Llega a Suiza conflicto entre Cuba y México
La tensión entre Cuba y México se ha trasladado a Ginebra, donde se reúne la Comisión de Derechos Humanos de la ONU.
El trasfondo de la historia comienza cuando La Habana acusa de «diabólico y cínico» al canciller mexicano, Jorge Castañeda, por haber orquestado el retiro de Fidel Castro de la pasada Cumbre de Monterrey.
En un editorial de ‘Granma’, órgano oficial del Partido Comunista de Cuba, el régimen castrista también culpó a Castañeda de haber ideado, en concertación con los Estados Unidos, un proyecto de resolución presentado en el 2001 para condenar a la isla.
Además, el periódico oficial reveló que el jefe de la diplomacia mexicana solicitó y recibió entrenamiento militar en su juventud para apoyar a la guerrilla centroamericana.
Los ataques de La Habana sorprendieron al canciller mexicano en Suiza, precisamente cuando pronunciaba su discurso ante la Comisión de Derechos Humanos de las Naciones Unidas.
En este simbólico foro, Castañeda declaró que los derechos humanos tienen una validez universal y agregó que la soberanía nacional no debe ser un pretexto para que la comunidad internacional se despreocupe de las irregularidades que se cometen en algunos países.
Incidentes desafortunados
El primer percance que empañó las relaciones entre Cuba y México se remonta al 26 de febrero de este año, día en que la sede de la embajada mexicana en La Habana fue ocupada por un grupo de opositores al castrismo.
Todo comenzó con un discurso que Castañeda pronunciara en la inauguración del Instituto Cultural Mexicano en Miami, en el que decía que «las puertas de la embajada de México en La Habana están abiertas a todos los ciudadanos cubanos, del mismo modo que lo está México». Posteriormente, esas declaraciones se usaron como argumento para entrar violentamente en la sede diplomática.
Después de diversas horas de tensión, el Gobierno mexicano solicitó al cubano el desalojo del edificio, que se llevó llevarse a cabo sin mayores incidentes.
El segundo incidente se produjo días después, mientras Fidel Castro viajaba a Monterrey para participar en la Cumbre sobre Financiamiento al Desarrollo, y el presidente de México, Vicente Fox, se desplazaba a Cuba.

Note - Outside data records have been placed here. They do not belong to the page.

(** * Honeypot: scam classifier, engagement strategy and entity extraction

    A shallow embedding of the decision pipeline of the honeypot
    ([scam_detector.py], [strategy_engine.py], [entity_extractor.py],
    [utils.py], [config.py] and the classification half of
    [llm_interface.py]) together with the properties stated about it.

    Conventions of the embedding.
    - Python [str] is [string]; the model is exact on ASCII text, where
      [str.lower], [str.strip], [\d], [\s], [\w] and [\b] have the
      meaning written out in [Text].
    - Python [int] is [Z]; Python [float] is read as the exact rationals
      [Q], so that [0.3], [0.85] and the like are the decimal fractions
      the source writes, wherever no statement turns on a rounding.  The
      arithmetic that fuses the layer scores is also read in IEEE doubles,
      as Python computes it, in [Binary64] and [Doubles]; what is stated
      of the fused confidence itself is stated there.
    - The [re] module is modelled by the backtracking matcher of [Re]:
      greedy quantifiers, ordered alternation, leftmost match, and
      non-overlapping left-to-right iteration for [finditer]/[findall].
    - Module-level singletons ([config], [extractor], [strategy], [llm])
      become explicit arguments and explicit state. *)

From Stdlib Require Import Bool Arith List ZArith QArith Qabs Qminmax Lia Lqa.
From Stdlib Require Import Strings.Ascii Strings.String.
From Stdlib Require Import Numbers.DecimalString.
Import ListNotations.

Open Scope string_scope.

(* ===================================================================== *)
(** * Text: the [str] operations the program uses                         *)
(* ===================================================================== *)

Module Text.

Definition code (c : ascii) : N := N_of_ascii c.

Definition in_range (lo hi c : ascii) : bool :=
  (code lo <=? code c)%N && (code c <=? code hi)%N.

Definition is_digit (c : ascii) : bool := in_range "0" "9" c.
Definition is_upper (c : ascii) : bool := in_range "A" "Z" c.
Definition is_lower (c : ascii) : bool := in_range "a" "z" c.

(** [str.isspace] on ASCII: TAB, LF, VT, FF, CR, FS, GS, RS, US, SPACE. *)
Definition is_space (c : ascii) : bool :=
  in_range "009" "013" c || in_range "028" "032" c.

(** [\w] on ASCII. *)
Definition is_word (c : ascii) : bool :=
  is_digit c || is_upper c || is_lower c || Ascii.eqb c "_".

Definition lower_char (c : ascii) : ascii :=
  if is_upper c then ascii_of_N (code c + 32) else c.

Definition upper_char (c : ascii) : ascii :=
  if is_lower c then ascii_of_N (code c - 32) else c.

(** [s.lower()] *)
Fixpoint lower (s : string) : string :=
  match s with
  | EmptyString => EmptyString
  | String c s' => String (lower_char c) (lower s')
  end.

(** [s.startswith(p)] *)
Fixpoint startswith (p s : string) : bool :=
  match p, s with
  | EmptyString, _ => true
  | String a p', String b s' => Ascii.eqb a b && startswith p' s'
  | String _ _, EmptyString => false
  end.

(** [sub in s] *)
Fixpoint contains (sub s : string) : bool :=
  startswith sub s ||
  match s with
  | EmptyString => false
  | String _ s' => contains sub s'
  end.

Fixpoint rev_acc (s acc : string) : string :=
  match s with
  | EmptyString => acc
  | String c s' => rev_acc s' (String c acc)
  end.

Definition rev (s : string) : string := rev_acc s EmptyString.

(** [s.endswith(p)] *)
Definition endswith (p s : string) : bool := startswith (rev p) (rev s).

(** [s.endswith((p1, p2, ...))] and [any(s.endswith(p) for p in ps)] *)
Definition endswith_any (ps : list string) (s : string) : bool :=
  existsb (fun p => endswith p s) ps.

Fixpoint lstrip (s : string) : string :=
  match s with
  | String c s' => if is_space c then lstrip s' else s
  | EmptyString => EmptyString
  end.

(** [s.strip()] *)
Definition strip (s : string) : string := rev (lstrip (rev (lstrip s))).

(** Keep the characters satisfying [p]; this is [re.sub(cls, '', s)] for a
    one-character class [cls] whose complement is [p]. *)
Fixpoint keep (p : ascii -> bool) (s : string) : string :=
  match s with
  | EmptyString => EmptyString
  | String c s' => if p c then String c (keep p s') else keep p s'
  end.

(** [s.replace(old, new)] for a non-empty [old]: occurrences are replaced
    left to right without overlap.  [skip] counts the characters of an
    occurrence already replaced that are still to be passed over. *)
Fixpoint replace_from (old new s : string) (skip : nat) : string :=
  match s with
  | EmptyString => EmptyString
  | String c s' =>
      match skip with
      | S k => replace_from old new s' k
      | O =>
          if startswith old s
          then new ++ replace_from old new s' (pred (String.length old))
          else String c (replace_from old new s' O)
      end
  end.

Definition replace (old new s : string) : string := replace_from old new s O.

(** [len(s.split())]: the number of maximal runs of non-blank characters. *)
Fixpoint count_words_from (in_word : bool) (s : string) : nat :=
  match s with
  | EmptyString => O
  | String c s' =>
      if is_space c then count_words_from false s'
      else if in_word then count_words_from true s'
           else S (count_words_from true s')
  end.

Definition count_words (s : string) : nat := count_words_from false s.

(** [sep.join(parts)] *)
Fixpoint join (sep : string) (parts : list string) : string :=
  match parts with
  | [] => ""
  | [p] => p
  | p :: rest => p ++ sep ++ join sep rest
  end.

(** [str(n)] for a length. *)
Definition of_nat (n : nat) : string := NilEmpty.string_of_uint (Nat.to_uint n).

(** [s[a:b]] for [0 <= a <= b]. *)
Definition slice (a b : nat) (s : string) : string := substring a (b - a) s.

(** [sum(1 for kw in kws if kw in s)] *)
Definition count_in (kws : list string) (s : string) : Z :=
  Z.of_nat (List.length (filter (fun kw => contains kw s) kws)).

End Text.

(* ===================================================================== *)
(** * Re: the fragment of Python's [re] the program's patterns need      *)
(* ===================================================================== *)

Module Re.
Import Text.

(** One item of a character class. *)
Inductive citem : Type :=
| One (c : ascii)            (* a literal character *)
| Range (lo hi : ascii)      (* [lo-hi] *)
| Digit                      (* \d *)
| Space                      (* \s *)
| Wordc.                     (* \w *)

Inductive regex : Type :=
| Eps
| Cls (negated : bool) (items : list citem)   (* [...], [^...], a literal, \d, \s *)
| Seq (r1 r2 : regex)
| Alt (r1 r2 : regex)                         (* r1|r2, r1 tried first *)
| Rep (r : regex) (lo : nat) (hi : option nat) (* greedy r{lo,hi}; [None] is unbounded *)
| WordB                                        (* \b *)
| EndS.                                        (* $ without MULTILINE *)

Definition item_has (it : citem) (c : ascii) : bool :=
  match it with
  | One a => Ascii.eqb a c
  | Range lo hi => in_range lo hi c
  | Digit => is_digit c
  | Space => is_space c
  | Wordc => is_word c
  end.

(** Membership in a class; under [re.IGNORECASE] a character belongs to
    the class when one of its case variants does. *)
Definition class_has (icase : bool) (items : list citem) (c : ascii) : bool :=
  existsb (fun it =>
             item_has it c ||
             (icase && (item_has it (lower_char c) || item_has it (upper_char c))))
          items.

Definition word_before (prev : option ascii) : bool :=
  match prev with Some c => is_word c | None => false end.

Definition word_after (s : string) : bool :=
  match s with String c _ => is_word c | EmptyString => false end.

Definition at_end (s : string) : bool :=
  match s with
  | EmptyString => true
  | String c EmptyString => Ascii.eqb c "010"
  | _ => false
  end.

(** [run icase r prev s n k]: match [r] at the head of [s], where [prev] is
    the character just before it and [n] characters of the match have
    been consumed so far; [k] is what remains to be matched.  The result
    is the length of the first match found by backtracking. *)
Fixpoint run (icase : bool) (r : regex) (prev : option ascii) (s : string) (n : nat)
         (k : option ascii -> string -> nat -> option nat) {struct r} : option nat :=
  match r with
  | Eps => k prev s n
  | Cls negated items =>
      match s with
      | String c s' =>
          if xorb negated (class_has icase items c) then k (Some c) s' (S n) else None
      | EmptyString => None
      end
  | Seq r1 r2 => run icase r1 prev s n (fun p s' n' => run icase r2 p s' n' k)
  | Alt r1 r2 =>
      match run icase r1 prev s n k with
      | Some e => Some e
      | None => run icase r2 prev s n k
      end
  | Rep body lo hi =>
      (fix loop (fuel cnt : nat) (prev : option ascii) (s : string) (n : nat)
           {struct fuel} : option nat :=
         let stop := if (lo <=? cnt)%nat then k prev s n else None in
         match fuel with
         | O => stop
         | S fuel' =>
             match run icase body prev s n
                       (fun p s' n' =>
                          if (n <? n')%nat then loop fuel' (S cnt) p s' n' else None) with
             | Some e => Some e
             | None => stop
             end
         end)
        (match hi with Some h => h | None => String.length s end) O prev s n
  | WordB => if xorb (word_before prev) (word_after s) then k prev s n else None
  | EndS => if at_end s then k prev s n else None
  end.

(** Length of the match of [r] starting exactly here, if any. *)
Definition match_here (icase : bool) (r : regex) (prev : option ascii) (s : string)
  : option nat :=
  run icase r prev s O (fun _ _ n => Some n).

(** Spans [(start, end)] of the successive non-overlapping matches, as
    [re.finditer] yields them.  None of the program's patterns matches the
    empty string, so a match always advances the scan. *)
Fixpoint spans_from (icase : bool) (r : regex) (prev : option ascii) (s : string)
         (pos skip : nat) {struct s} : list (nat * nat) :=
  let here := match skip with O => match_here icase r prev s | S _ => None end in
  let skip' := match skip, here with
               | S k, _ => k
               | O, Some len => pred len
               | O, None => O
               end in
  let rest := match s with
              | String c s' => spans_from icase r (Some c) s' (S pos) skip'
              | EmptyString => []
              end in
  match here with
  | Some len => (pos, pos + len)%nat :: rest
  | None => rest
  end.

Definition spans (icase : bool) (r : regex) (s : string) : list (nat * nat) :=
  spans_from icase r None s O O.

Una vez en La Habana, el mandatario mexicano se entrevistó con algunos opositores políticos al régimen castrista, lo cual disgustó a las autoridades locales. Al explicar el hecho en Suiza, Castañeda subrayó que «la política exterior de Fox no omite escuchar las expresiones de grupos que promueven los derechos humanos y la democracia en naciones donde su observancia es precaria».
Pero el punto que más parece haber empañado las tradicionales buenas relaciones entre los dos países tuvo lugar en Monterrey, donde Cuba acusó a Castañeda de haber maniobrado, bajo las órdenes de Estados Unidos, para provocar el retiro del presidente Castro de la cumbre organizada por la ONU.
De acuerdo a las versiones cubanas, «al presidente cubano se le solicitó que no asistiera a la cumbre, 24 horas antes de su partida hacia Monterrey. Todo fue obra de la política maquiavélica y provocadora del señor Castañeda», afirmó ‘Granma’.
En Suiza, el canciller Castañeda no quiso abordar el tema con swissinfo, mientras en México, la Secretaría de Relaciones Exteriores minimizaba el incidente.
Resolución de condena
Sin embargo, y a pesar de las apariencias, las tensiones entre Cuba y México han llegado a tener repercusiones en Suiza. En Ginebra, diversas fuentes han confirmado que algunos países miembros de la Comisión de Derechos Humanos de la ONU preparan una condena a La Habana, porque la isla «ha registrado progresos insatisfactorios» en la materia.
Según estas fuentes, la República Checa presentará una resolución de condena a Cuba respaldada por Estados Unidos -que, paradójicamente, no es miembro de la Comisión desde el pasado año -, basándose en la que se presentó en el 2001, pero omitiendo los adjetivos y comentarios que motivaron rechazo.
México supuestamente no apoyará la resolución en los términos en los que se prepara, pero el texto será aprobado previsiblemente por mayoría. Sin embargo, nadie ha asumido hasta estos momentos el papel de Judas que asignó el canciller cubano al país que se atreva a presentar esta resolución.
Felipe Pérez Roque aclaró, no obstante, que Cuba «no tiene ningún problema con México, ni con el gobierno de Vicente Fox. El problema es sólo con una persona.»
En cualquier caso, la pelea para condenar a Cuba dentro de la Comisión de Derechos Humanos de la ONU se prolongará previsiblemente de aquí al próximo 28 de abril.